*Your instructions:* Each line of the records below that holds "code" should be returned.

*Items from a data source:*
++++++++
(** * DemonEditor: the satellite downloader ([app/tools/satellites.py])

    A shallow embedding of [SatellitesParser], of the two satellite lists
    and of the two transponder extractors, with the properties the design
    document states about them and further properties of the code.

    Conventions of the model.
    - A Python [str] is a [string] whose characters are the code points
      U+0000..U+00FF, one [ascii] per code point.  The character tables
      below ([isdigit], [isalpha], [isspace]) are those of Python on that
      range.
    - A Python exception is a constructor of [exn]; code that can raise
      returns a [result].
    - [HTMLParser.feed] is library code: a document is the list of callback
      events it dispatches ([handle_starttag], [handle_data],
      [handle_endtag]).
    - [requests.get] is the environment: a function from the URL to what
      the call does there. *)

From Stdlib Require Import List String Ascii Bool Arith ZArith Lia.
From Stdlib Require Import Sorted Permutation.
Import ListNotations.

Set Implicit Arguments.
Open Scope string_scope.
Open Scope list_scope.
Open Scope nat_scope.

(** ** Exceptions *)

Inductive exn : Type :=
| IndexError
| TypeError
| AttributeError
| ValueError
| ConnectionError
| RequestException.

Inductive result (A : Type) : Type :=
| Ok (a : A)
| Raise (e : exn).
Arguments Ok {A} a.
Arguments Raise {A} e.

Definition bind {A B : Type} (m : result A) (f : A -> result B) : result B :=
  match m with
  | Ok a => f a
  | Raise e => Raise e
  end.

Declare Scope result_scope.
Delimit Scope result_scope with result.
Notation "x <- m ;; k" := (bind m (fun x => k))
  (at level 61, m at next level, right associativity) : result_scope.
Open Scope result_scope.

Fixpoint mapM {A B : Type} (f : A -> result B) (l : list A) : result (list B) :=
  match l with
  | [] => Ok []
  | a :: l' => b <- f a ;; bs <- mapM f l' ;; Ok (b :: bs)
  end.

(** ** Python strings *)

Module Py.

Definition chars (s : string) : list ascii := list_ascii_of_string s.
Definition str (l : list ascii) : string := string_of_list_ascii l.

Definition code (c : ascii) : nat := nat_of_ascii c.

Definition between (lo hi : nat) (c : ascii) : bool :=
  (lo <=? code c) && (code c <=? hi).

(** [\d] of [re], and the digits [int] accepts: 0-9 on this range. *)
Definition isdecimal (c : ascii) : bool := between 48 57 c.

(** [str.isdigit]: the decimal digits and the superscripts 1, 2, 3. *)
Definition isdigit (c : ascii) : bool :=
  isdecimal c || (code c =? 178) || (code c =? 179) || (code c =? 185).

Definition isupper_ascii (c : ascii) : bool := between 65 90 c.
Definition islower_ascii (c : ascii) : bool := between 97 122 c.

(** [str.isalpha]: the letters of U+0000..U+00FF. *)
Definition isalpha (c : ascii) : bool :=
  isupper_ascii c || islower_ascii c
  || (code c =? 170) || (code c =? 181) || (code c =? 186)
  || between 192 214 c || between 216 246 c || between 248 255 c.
++++++++
*Response below:*
    document states about them and further properties of the code.
    - A Python [str] is a [string] whose characters are the code points
      U+0000..U+00FF, one [ascii] per code point.  The character tables
    - A Python exception is a constructor of [exn]; code that can raise
    - [HTMLParser.feed] is library code: a document is the list of callback
Definition code (c : ascii) : nat := nat_of_ascii c.
  (lo <=? code c) && (code c <=? hi).
  isdecimal c || (code c =? 178) || (code c =? 179) || (code c =? 185).
  || (code c =? 170) || (code c =? 181) || (code c =? 186)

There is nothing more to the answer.